##### Supplied data #####

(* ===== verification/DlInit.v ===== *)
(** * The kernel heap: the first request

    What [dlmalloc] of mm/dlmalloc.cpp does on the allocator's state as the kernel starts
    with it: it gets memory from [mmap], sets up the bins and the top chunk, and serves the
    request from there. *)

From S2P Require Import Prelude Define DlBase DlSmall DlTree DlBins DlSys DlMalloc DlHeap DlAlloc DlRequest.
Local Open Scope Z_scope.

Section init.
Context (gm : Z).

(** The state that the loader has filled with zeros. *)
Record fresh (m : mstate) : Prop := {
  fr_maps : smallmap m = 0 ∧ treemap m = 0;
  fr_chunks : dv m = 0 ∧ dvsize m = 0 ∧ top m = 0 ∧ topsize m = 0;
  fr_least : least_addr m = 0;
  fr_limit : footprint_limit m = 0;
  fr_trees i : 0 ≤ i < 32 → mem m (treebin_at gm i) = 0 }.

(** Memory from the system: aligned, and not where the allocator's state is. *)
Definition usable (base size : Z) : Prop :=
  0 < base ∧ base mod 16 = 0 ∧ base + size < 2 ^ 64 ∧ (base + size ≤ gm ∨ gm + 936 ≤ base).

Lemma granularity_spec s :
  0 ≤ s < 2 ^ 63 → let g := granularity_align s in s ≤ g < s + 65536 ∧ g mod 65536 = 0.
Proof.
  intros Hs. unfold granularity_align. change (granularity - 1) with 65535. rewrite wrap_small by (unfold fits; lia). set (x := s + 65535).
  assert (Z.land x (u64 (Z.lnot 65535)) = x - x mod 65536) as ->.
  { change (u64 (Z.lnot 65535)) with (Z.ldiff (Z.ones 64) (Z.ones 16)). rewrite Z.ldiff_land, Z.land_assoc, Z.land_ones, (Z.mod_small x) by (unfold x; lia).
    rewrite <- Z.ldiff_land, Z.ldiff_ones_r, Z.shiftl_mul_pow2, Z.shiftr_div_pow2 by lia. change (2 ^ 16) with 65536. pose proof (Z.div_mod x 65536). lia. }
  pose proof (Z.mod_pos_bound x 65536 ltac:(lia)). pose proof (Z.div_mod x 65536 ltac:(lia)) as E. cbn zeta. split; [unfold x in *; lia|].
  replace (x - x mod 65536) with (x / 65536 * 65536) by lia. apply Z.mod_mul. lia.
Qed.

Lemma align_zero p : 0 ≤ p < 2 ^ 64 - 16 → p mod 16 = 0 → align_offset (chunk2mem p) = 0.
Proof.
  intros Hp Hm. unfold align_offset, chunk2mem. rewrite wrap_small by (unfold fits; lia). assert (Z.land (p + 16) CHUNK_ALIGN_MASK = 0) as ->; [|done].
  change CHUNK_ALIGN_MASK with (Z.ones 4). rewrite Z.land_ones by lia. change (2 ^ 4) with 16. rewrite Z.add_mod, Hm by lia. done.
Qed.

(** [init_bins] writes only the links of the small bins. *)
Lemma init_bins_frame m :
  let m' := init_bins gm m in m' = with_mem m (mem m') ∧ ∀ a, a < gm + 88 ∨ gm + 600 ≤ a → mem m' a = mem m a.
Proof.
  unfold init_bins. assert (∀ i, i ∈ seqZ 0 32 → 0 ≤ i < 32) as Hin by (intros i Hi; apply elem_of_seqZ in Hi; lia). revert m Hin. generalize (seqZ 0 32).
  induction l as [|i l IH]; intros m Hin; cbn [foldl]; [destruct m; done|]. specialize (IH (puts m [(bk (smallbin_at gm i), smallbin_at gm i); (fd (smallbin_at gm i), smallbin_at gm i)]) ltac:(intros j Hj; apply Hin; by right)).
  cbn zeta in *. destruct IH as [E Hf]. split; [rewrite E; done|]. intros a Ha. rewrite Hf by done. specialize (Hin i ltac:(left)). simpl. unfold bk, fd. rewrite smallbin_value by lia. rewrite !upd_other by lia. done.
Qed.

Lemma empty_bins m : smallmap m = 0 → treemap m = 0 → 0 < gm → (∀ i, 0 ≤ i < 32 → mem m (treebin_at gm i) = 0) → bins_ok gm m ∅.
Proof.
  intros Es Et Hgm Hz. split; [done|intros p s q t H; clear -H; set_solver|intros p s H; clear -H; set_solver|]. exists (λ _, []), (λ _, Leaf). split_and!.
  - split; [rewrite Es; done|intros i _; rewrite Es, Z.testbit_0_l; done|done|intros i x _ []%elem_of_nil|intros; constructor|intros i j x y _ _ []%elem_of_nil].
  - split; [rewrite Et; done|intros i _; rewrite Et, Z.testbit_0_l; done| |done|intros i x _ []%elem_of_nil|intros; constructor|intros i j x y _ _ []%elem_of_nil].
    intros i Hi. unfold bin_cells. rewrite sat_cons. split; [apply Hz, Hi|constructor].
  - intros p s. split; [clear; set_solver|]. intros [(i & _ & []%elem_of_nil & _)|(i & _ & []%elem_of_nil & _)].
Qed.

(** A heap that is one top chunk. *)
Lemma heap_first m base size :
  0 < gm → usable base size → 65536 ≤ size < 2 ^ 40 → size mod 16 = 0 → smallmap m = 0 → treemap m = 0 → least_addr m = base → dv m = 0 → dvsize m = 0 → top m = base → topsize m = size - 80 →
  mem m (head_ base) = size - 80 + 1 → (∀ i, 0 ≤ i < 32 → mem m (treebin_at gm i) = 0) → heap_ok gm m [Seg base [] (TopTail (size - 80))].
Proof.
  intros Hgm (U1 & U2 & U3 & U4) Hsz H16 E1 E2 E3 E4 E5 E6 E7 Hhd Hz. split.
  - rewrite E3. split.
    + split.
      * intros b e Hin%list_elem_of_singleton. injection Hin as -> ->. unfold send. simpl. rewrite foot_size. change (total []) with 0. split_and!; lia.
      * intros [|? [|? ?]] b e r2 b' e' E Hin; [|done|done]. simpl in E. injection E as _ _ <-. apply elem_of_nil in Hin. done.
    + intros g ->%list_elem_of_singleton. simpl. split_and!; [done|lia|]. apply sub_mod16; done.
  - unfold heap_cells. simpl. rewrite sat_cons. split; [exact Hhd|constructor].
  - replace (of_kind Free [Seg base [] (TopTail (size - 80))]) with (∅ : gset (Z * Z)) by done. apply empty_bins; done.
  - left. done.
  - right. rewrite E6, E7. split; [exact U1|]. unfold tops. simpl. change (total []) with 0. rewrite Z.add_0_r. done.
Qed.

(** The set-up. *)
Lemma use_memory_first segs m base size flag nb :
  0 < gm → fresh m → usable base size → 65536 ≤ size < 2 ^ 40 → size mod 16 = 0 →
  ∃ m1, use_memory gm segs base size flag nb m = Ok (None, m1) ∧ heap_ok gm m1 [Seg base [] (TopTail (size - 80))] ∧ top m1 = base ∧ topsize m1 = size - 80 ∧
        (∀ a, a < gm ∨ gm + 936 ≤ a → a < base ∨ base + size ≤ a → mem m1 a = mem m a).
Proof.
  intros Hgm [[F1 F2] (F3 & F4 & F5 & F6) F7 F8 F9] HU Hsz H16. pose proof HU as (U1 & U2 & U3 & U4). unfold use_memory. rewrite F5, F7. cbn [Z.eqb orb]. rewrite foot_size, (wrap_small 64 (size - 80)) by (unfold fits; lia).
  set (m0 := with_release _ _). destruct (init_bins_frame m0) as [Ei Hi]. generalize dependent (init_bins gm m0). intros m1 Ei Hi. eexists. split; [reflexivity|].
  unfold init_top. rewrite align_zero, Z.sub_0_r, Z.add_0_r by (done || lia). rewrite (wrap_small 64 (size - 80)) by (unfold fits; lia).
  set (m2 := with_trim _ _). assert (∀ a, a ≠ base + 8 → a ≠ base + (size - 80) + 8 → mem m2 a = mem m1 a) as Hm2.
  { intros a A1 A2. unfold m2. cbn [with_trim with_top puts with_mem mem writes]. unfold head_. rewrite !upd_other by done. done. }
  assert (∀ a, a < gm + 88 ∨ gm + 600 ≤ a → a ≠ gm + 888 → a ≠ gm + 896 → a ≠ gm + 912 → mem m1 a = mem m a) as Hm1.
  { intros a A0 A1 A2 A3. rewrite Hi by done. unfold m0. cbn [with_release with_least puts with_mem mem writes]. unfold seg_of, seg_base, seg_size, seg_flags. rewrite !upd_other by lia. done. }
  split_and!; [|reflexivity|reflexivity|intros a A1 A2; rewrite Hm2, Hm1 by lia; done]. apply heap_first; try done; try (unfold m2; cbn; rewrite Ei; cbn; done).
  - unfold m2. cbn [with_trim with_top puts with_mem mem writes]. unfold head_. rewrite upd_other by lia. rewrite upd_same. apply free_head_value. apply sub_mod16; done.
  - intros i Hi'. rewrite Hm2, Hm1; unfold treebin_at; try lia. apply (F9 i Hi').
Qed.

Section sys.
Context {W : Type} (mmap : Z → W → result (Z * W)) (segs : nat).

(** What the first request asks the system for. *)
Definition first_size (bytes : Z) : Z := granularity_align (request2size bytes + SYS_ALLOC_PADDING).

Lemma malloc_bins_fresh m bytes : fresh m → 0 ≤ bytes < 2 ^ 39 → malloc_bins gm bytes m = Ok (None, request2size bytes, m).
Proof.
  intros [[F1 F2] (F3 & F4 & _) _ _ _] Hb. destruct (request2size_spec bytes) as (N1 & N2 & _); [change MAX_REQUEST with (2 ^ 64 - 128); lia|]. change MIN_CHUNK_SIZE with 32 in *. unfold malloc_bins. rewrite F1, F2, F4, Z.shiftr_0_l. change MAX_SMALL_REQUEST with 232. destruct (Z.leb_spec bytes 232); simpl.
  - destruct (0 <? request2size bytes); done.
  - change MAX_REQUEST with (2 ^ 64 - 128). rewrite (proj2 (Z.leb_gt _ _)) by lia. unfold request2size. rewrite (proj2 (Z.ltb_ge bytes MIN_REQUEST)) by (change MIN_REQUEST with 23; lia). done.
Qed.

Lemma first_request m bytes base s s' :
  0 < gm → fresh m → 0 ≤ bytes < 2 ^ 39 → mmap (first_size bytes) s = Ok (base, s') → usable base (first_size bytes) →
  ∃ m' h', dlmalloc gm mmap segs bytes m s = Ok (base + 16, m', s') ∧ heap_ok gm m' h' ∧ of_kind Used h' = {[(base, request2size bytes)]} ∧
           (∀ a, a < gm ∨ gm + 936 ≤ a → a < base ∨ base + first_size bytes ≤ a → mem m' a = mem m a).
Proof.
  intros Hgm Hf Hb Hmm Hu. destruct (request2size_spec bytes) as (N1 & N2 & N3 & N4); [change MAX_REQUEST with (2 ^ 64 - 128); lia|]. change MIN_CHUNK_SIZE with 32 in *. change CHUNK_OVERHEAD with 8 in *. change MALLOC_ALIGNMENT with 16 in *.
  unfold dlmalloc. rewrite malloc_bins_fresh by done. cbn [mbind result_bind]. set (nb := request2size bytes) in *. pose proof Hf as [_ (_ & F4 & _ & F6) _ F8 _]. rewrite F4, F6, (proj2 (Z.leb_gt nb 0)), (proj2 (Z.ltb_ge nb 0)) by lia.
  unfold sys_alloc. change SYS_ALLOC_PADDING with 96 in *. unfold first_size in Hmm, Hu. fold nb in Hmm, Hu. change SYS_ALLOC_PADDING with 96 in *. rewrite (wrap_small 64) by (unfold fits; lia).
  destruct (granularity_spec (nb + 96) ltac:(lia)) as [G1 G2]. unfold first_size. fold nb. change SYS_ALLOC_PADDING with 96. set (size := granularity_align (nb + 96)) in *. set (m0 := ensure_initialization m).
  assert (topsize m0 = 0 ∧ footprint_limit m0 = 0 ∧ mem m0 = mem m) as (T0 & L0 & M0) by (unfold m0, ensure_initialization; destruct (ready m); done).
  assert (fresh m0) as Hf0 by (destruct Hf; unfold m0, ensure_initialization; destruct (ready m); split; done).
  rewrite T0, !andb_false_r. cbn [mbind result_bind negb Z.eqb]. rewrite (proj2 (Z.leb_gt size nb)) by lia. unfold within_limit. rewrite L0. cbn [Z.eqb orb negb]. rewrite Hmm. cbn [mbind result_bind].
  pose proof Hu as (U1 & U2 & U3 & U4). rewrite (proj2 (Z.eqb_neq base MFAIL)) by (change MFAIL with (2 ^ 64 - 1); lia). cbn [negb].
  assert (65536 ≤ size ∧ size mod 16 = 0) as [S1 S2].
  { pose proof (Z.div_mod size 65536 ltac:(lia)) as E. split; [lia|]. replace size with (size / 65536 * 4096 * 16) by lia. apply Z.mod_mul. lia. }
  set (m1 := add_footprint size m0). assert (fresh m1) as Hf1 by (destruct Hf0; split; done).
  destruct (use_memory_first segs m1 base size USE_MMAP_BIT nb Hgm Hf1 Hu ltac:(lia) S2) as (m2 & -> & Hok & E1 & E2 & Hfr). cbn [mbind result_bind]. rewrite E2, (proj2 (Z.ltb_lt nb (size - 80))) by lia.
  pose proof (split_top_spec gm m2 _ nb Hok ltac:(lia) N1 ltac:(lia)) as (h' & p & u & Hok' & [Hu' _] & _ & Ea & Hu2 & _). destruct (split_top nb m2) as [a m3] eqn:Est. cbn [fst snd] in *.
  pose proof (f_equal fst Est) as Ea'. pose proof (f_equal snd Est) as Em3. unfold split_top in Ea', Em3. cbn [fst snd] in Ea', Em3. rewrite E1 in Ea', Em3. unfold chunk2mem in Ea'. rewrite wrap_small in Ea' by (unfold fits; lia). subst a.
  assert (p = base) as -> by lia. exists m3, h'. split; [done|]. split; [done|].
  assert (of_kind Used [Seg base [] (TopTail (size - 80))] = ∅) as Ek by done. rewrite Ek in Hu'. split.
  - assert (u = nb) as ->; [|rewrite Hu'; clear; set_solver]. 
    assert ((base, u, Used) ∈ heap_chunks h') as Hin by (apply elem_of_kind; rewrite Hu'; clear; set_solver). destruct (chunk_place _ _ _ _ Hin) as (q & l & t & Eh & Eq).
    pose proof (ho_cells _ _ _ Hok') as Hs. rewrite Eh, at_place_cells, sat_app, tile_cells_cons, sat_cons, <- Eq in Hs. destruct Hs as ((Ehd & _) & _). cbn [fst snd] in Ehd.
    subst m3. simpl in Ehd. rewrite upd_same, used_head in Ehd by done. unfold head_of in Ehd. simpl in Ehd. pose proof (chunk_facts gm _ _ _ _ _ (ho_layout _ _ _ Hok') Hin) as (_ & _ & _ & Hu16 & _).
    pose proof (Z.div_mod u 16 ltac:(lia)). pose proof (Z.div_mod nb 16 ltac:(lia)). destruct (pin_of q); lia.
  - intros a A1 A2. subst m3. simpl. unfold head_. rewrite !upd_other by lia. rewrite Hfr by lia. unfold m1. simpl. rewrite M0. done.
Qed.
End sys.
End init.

#####

**Activity**
When you reach the line containing "- right. rewrite" in the data above, start copying exactly, and stop after the line containing "Definition first_size (bytes".

**Your response**
  - right. rewrite E6, E7. split; [exact U1|]. unfold tops. simpl. change (total []) with 0. rewrite Z.add_0_r. done.
Qed.

(** The set-up. *)
Lemma use_memory_first segs m base size flag nb :
  0 < gm → fresh m → usable base size → 65536 ≤ size < 2 ^ 40 → size mod 16 = 0 →
  ∃ m1, use_memory gm segs base size flag nb m = Ok (None, m1) ∧ heap_ok gm m1 [Seg base [] (TopTail (size - 80))] ∧ top m1 = base ∧ topsize m1 = size - 80 ∧
        (∀ a, a < gm ∨ gm + 936 ≤ a → a < base ∨ base + size ≤ a → mem m1 a = mem m a).
Proof.
  intros Hgm [[F1 F2] (F3 & F4 & F5 & F6) F7 F8 F9] HU Hsz H16. pose proof HU as (U1 & U2 & U3 & U4). unfold use_memory. rewrite F5, F7. cbn [Z.eqb orb]. rewrite foot_size, (wrap_small 64 (size - 80)) by (unfold fits; lia).
  set (m0 := with_release _ _). destruct (init_bins_frame m0) as [Ei Hi]. generalize dependent (init_bins gm m0). intros m1 Ei Hi. eexists. split; [reflexivity|].
  unfold init_top. rewrite align_zero, Z.sub_0_r, Z.add_0_r by (done || lia). rewrite (wrap_small 64 (size - 80)) by (unfold fits; lia).
  set (m2 := with_trim _ _). assert (∀ a, a ≠ base + 8 → a ≠ base + (size - 80) + 8 → mem m2 a = mem m1 a) as Hm2.
  { intros a A1 A2. unfold m2. cbn [with_trim with_top puts with_mem mem writes]. unfold head_. rewrite !upd_other by done. done. }
  assert (∀ a, a < gm + 88 ∨ gm + 600 ≤ a → a ≠ gm + 888 → a ≠ gm + 896 → a ≠ gm + 912 → mem m1 a = mem m a) as Hm1.
  { intros a A0 A1 A2 A3. rewrite Hi by done. unfold m0. cbn [with_release with_least puts with_mem mem writes]. unfold seg_of, seg_base, seg_size, seg_flags. rewrite !upd_other by lia. done. }
  split_and!; [|reflexivity|reflexivity|intros a A1 A2; rewrite Hm2, Hm1 by lia; done]. apply heap_first; try done; try (unfold m2; cbn; rewrite Ei; cbn; done).
  - unfold m2. cbn [with_trim with_top puts with_mem mem writes]. unfold head_. rewrite upd_other by lia. rewrite upd_same. apply free_head_value. apply sub_mod16; done.
  - intros i Hi'. rewrite Hm2, Hm1; unfold treebin_at; try lia. apply (F9 i Hi').
Qed.

Section sys.
Context {W : Type} (mmap : Z → W → result (Z * W)) (segs : nat).

(** What the first request asks the system for. *)
Definition first_size (bytes : Z) : Z := granularity_align (request2size bytes + SYS_ALLOC_PADDING).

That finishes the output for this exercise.